PRIMER‘s vision is a future where crops maintain productivity despite rising temperatures.
The project’s vision is to enable heat-resilient tomato cultivation worldwide through scientific innovation that drives sustainable, climate-smart agriculture.
PRIMER’s mission:
- Decode the biological processes behind heat-induced priming.
- Harness genetic variation to support future tomato breeding.
- Build predictive models that anticipate plant behaviour under heat stress.
- Develop priming solutions that can be implemented in breeding pipelines or agricultural practice.
- Train 12 doctoral candidates
Crop priming as a driver of climate-resilient agriculture
PRIMER is fundamentally focused on tomato as its core research system, reflecting its agricultural importance, nutritional value and sensitivity to heat stress. All scientific objectives are defined around improving heat resilience in tomato and delivering knowledge that is directly relevant to crop performance.
In addition, selected PRIMER research groups use Arabidopsis thaliana as a complementary model to address specific mechanistic questions that are difficult to resolve directly in crops. This targeted use enables rapid mechanistic insight, which directly informs tomato-focused research and supports the development of heat-resilient crop strategies with broader relevance.
1. Decoding the Biological Basis of Priming
Investigating how priming reshapes gene expression, metabolism, and cellular behaviour in tomato and Arabidopsis plants exposed to heat stress. Through genomics, transcriptomics, proteomics, metabolomics, and live-cell imaging, PRIMER uncovers the molecular and cellular processes that enable plants to “remember” earlier stress and respond more robustly during subsequent heat events
2. Harnessing Natural Genetic Diversity
Tomato varieties exhibit wide variation in priming capacity. PRIMER systematically explores genetic diversity to identify alleles, regulatory elements, and pathways associated with effective priming. This knowledge provides a foundation for future breeding efforts and offers new entry points for improving thermotolerance
3. Developing Predictive Computational Models
To integrate insights across scales, PRIMER builds computational models that simulate plant responses under different heat-stress scenarios. By merging physiological data, multi-omics datasets, and environmental information, these models reveal key drivers of resilience and help predict the outcomes of specific priming interventions. They also serve as decision-support tools for breeders and researchers.
4. Designing and Testing Priming Interventions
Drawing on mechanistic insights and predictive modelling, PRIMER develops novel genetic, chemical, and physiological priming strategies. These interventions are evaluated in controlled experiments and, when relevant, validated under realistic growth conditions. The aim is to create robust, scalable approaches that enhance thermotolerance without compromising yield.

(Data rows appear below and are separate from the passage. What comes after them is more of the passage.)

(** C10, as amended.  For every nonnegative double below [2^58] seconds
    the components respect their ranges: days at most 365, hours at most
    23, minutes at most 59, seconds below 60, and none is negative. *)
Theorem components_in_range (x : f64) :
  valid x = true -> nonneg_finite x = true -> (to_Q x < inject_Z (2 ^ 58))%Q ->
  exists b, breakdown x = Ok b
            /\ 0 <= years b
            /\ 0 <= days b <= 365
            /\ 0 <= hours b <= 23
            /\ 0 <= minutes b <= 59
            /\ (0 <= to_Q (seconds b) < 60)%Q.
Proof.
  intros V N H. apply (to_Q_lt_units x _ (valid_expo x V)) in H.
  destruct (breakdown_exact x V N H)
    as (r1 & r2 & r3 & r4 & _ & E & (V1 & N1 & U1) & (V2 & N2 & U2)
        & (V3 & N3 & U3) & (V4 & N4 & U4)).
  eexists. split; [exact E |]. cbn [years days hours minutes seconds].
  pose proof second_pos as Hs.
  pose proof (units_nonneg x N) as P0.
  pose proof (units_nonneg r1 N1) as P1.
  pose proof (units_nonneg r2 N2) as P2.
  pose proof (units_nonneg r3 N3) as P3.
  pose proof (units_nonneg r4 N4) as P4.
  pose proof (Z.mod_pos_bound (units x) (31557600 * second) ltac:(lia)) as B1.
  pose proof (Z.mod_pos_bound (units r1) (86400 * second) ltac:(lia)) as B2.
  pose proof (Z.mod_pos_bound (units r2) (3600 * second) ltac:(lia)) as B3.
  pose proof (Z.mod_pos_bound (units r3) (60 * second) ltac:(lia)) as B4.
  rewrite <- U1 in B1. rewrite <- U2 in B2. rewrite <- U3 in B3. rewrite <- U4 in B4.
  split; [apply Z.div_pos; lia |].
  split.
  { split; [apply Z.div_pos; lia |].
    assert (units r1 / (86400 * second) < 366); [| lia].
    apply Z.div_lt_upper_bound; lia. }
  split.
  { split; [apply Z.div_pos; lia |].
    assert (units r2 / (3600 * second) < 24); [| lia].
    apply Z.div_lt_upper_bound; lia. }
  split.
  { split; [apply Z.div_pos; lia |].
    assert (units r3 / (60 * second) < 60); [| lia].
    apply Z.div_lt_upper_bound; lia. }
  split.
  - change 0%Q with (inject_Z 0). apply (to_Q_le_units r4 0 (valid_expo r4 V4)). lia.
  - change 60%Q with (inject_Z 60). apply (to_Q_lt_units r4 60 (valid_expo r4 V4)). lia.
Qed.
(** * A private star-registry blockchain: model of [src/blockchain.js]

    The class [Blockchain] keeps an array of blocks and a height counter,
    appends blocks linked by hash, validates the whole chain after every
    append, and gates star submissions by a time-windowed signed message.

    The development has three layers:
    - [Js]: the few JavaScript built-ins the class relies on
      ([String.prototype.split], [parseInt], promises);
    - [Block]: the block entity of [block.js], which the class imports;
    - [Blockchain]: the class itself, method by method. *)

From Stdlib Require Import ZArith QArith Lia Ascii String DecimalString
  DecimalPos.
From stdpp Require Import base list strings.

Local Open Scope Z_scope.

(** ** JavaScript built-ins *)

Module Js.

(** [s.split(sep)] for a one-character separator: the pieces between the
    separators, in order; a string without separator is its own single
    piece, and the empty string gives one empty piece. *)
Fixpoint split (sep : ascii) (s : string) : list string :=
  match s with
  | EmptyString => [EmptyString]
  | String c rest =>
      if Ascii.eqb c sep then EmptyString :: split sep rest
      else match split sep rest with
           | piece :: pieces => String c piece :: pieces
           | [] => [String c EmptyString]
           end
  end.

Definition code (c : ascii) : Z := Z.of_nat (nat_of_ascii c).

(** White space and line terminators skipped by [parseInt] (the code
    units below 256 among them). *)
Definition is_white_space (c : ascii) : bool :=
  let n := code c in
  (n =? 9) || (n =? 10) || (n =? 11) || (n =? 12) || (n =? 13)
  || (n =? 32) || (n =? 160).

Fixpoint trim_start (s : string) : string :=
  match s with
  | String c rest => if is_white_space c then trim_start rest else s
  | EmptyString => s
  end.

(** Value of a character as a digit in some radix up to 36. *)
Definition digit_value (c : ascii) : option Z :=
  let n := code c in
  if (48 <=? n) && (n <=? 57) then Some (n - 48)
  else if (97 <=? n) && (n <=? 122) then Some (n - 87)
  else if (65 <=? n) && (n <=? 90) then Some (n - 55)
  else None.

(** The longest prefix of [s] made of digits of [radix], read as a
    number; [acc] is [None] as long as no digit was read. *)
Fixpoint digits (radix : Z) (s : string) (acc : option Z) : option Z :=
  match s with
  | EmptyString => acc
  | String c rest =>
      match digit_value c with
      | Some d =>
          if d <? radix
          then digits radix rest (Some (radix * default 0 acc + d))
          else acc
      | None => acc
      end
  end.

(** [parseInt(s)] without a radix argument.  [None] is [NaN].  The sign
    is read first, then an optional [0x]/[0X] prefix switches to radix
    16.  The result is the exact integer: the callers only compare it
    with clock readings, and rounding to a double is monotone and leaves
    integers below 2^53 unchanged, so those comparisons are the same. *)
Definition parseInt (s : string) : option Z :=
  let s := trim_start s in
  let '(sign, s) :=
    match s with
    | String "-" rest => (-1, rest)
    | String "+" rest => (1, rest)
    | _ => (1, s)
    end in
  let '(radix, s) :=
    match s with
    | String "0" (String "x" rest) => (16, rest)
    | String "0" (String "X" rest) => (16, rest)
    | _ => (10, s)
    end in
  (fun mathInt => sign * mathInt) <$> digits radix s None.

(** [parseInt(pieces[1])]: reading past the end of an array gives
    [undefined], which [parseInt] first turns into the string
    ["undefined"]. *)
Definition parseInt_at (pieces : list string) (i : nat) : option Z :=
  parseInt (default "undefined"%string (pieces !! i)).

(** A number that may be [NaN]: the quotient of line 143. *)
Definition number : Type := option Q.

(** [x <= y] on numbers: false as soon as one side is [NaN]. *)
Definition le (x : number) (y : Q) : bool :=
  match x with
  | Some q => Qle_bool q y
  | None => false
  end.
(** The loop, run on the paths that are left: it binds them in order,
    stops at the first fetch that fails, and leaves in the array exactly
    the handles bound so far. *)
Lemma array_from_variant_loop_exact v failure c h arr ps :
  ∀ done addrs s,
  extends h arr v addrs done (heap s) →
  ∃ s' addrs',
    let r := fetch_all v c ps (world s) in
    array_from_variant_loop v failure (length ps) (length done)
      (GVArray (GVObjectPath <$> (done ++ ps)%list)) arr c s
    = Some (wrap_failure failure <$> r.1.2, s') ∧
    extends h arr v (addrs ++ addrs') (done ++ take r.1.1 ps) (heap s') ∧
    world s' = r.2 ∧
    remote_calls s'
    = remote_calls s
      ++ set_object_paths v (take (r.1.1 + match r.1.2 with Some _ => 1 | None => 0 end) ps) ∧
    cd_client_object s' = cd_client_object s ∧
    emissions s' = emissions s.
Proof.
  induction ps as [|p ps IH]; intros done addrs s Hext.
  - exists s, []. simpl. rewrite !app_nil_r. done.
  - simpl.
    assert ((GVObjectPath <$> (done ++ p :: ps)%list) !! length done
            = Some (GVObjectPath p)) as Hchild.
    { rewrite list_lookup_fmap, list_lookup_middle; done. }
    unfold bind at 1. unfold g_variant_get_child_o, g_variant_get_child_value.
    simpl. unfold bind at 1. rewrite Hchild. simpl.
    unfold bind at 1. simpl. unfold bind at 1. simpl.
    set (s1 := record_message LOG_DEBUG p s).
    set (a := fresh (dom (heap s))).
    assert (heap s !! a = None) as Ha by apply fresh_heap.
    unfold bind at 1, cd_handle_set_object_path_sync. simpl.
    rewrite lookup_insert_eq.
    destruct (object_fetch (world s) v p c) as [[e|] w] eqn:Hfetch; simpl.
    + (* the fetch fails: the handle is released *)
      unfold bind at 1, g_object_unref. simpl. rewrite lookup_insert_eq. simpl.
      exists (set_heap (heap s)
                (set_world w (record_call (SetObjectPath v p) s1))), [].
      split_and!; simpl; try done.
      * unfold cd_handle_finalize, modify, ret. simpl.
        rewrite delete_insert_eq, delete_id; done.
      * rewrite !app_nil_r. done.
    + (* the fetch succeeds: the handle joins the array *)
      pose proof Hext as (Hfree & Harr & _).
      assert (a ≠ arr) as Hne by (intros Heq; rewrite Heq, Harr in Ha; discriminate).
      unfold bind at 1, g_ptr_array_add. simpl.
      rewrite insert_insert_eq. rewrite lookup_insert_ne; [|done].
      rewrite Harr. simpl.
      match goal with
      | |- ∃ _ _, array_from_variant_loop _ _ _ _ _ _ _ ?x = _ ∧ _ =>
          set (s2 := x)
      end.
      assert (extends h arr v (addrs ++ [a]) (done ++ [p]) (heap s2)) as Hext2.
      { subst s2. simpl. apply extends_snoc; done. }
      destruct (IH (done ++ [p]) (addrs ++ [a]) s2 Hext2)
        as (s' & addrs' & Hrun & Hext' & Hw & Hcalls & Hobj & Hem).
      rewrite length_app in Hrun. simpl in Hrun.
      rewrite Nat.add_1_r, <- app_assoc in Hrun. simpl in Hrun.
      exists s', (a :: addrs').
      subst s2. simpl in *.
      split_and!; try done.
      * rewrite <- !app_assoc in Hext'. exact Hext'.
      * rewrite Hcalls. rewrite <- app_assoc. done.
Qed.


Lemma fetch_all_bound v c paths w :
  (fetch_all v c paths w).1.1 ≤ length paths.
Proof.
  revert w. induction paths as [|p paths IH]; intros w; simpl; [done|].
  destruct (object_fetch w v p c) as [[e|] w']; simpl; [lia|].
  specialize (IH w'). lia.
Qed.

Lemma fetch_all_complete v c paths w :
  (fetch_all v c paths w).1.2 = None →
  (fetch_all v c paths w).1.1 = length paths.
Proof.
  revert w. induction paths as [|p paths IH]; intros w; simpl; [done|].
  destruct (object_fetch w v p c) as [[e|] w']; simpl; [done|].
  intros E. by rewrite IH.
Qed.

Lemma fetch_all_failure v c paths w e :
  (fetch_all v c paths w).1.2 = Some e →
  (fetch_all v c paths w).1.1 < length paths.
Proof.
  revert w. induction paths as [|p paths IH]; intros w; simpl; [done|].
  destruct (object_fetch w v p c) as [[e'|] w']; simpl; [lia|].
  intros E. specialize (IH _ E). lia.
Qed.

5. Training the Next Generation of Experts
A central part of PRIMER’s approach is the comprehensive training of 12 doctoral candidates. Through hands-on research, cross-sectoral exchanges, and advanced courses, they gain expertise in molecular biology, cell biology, imaging, computational science, and crop physiology. This ensures long-term impact by equipping future researchers with the skills needed to address climate-related agricultural challenges.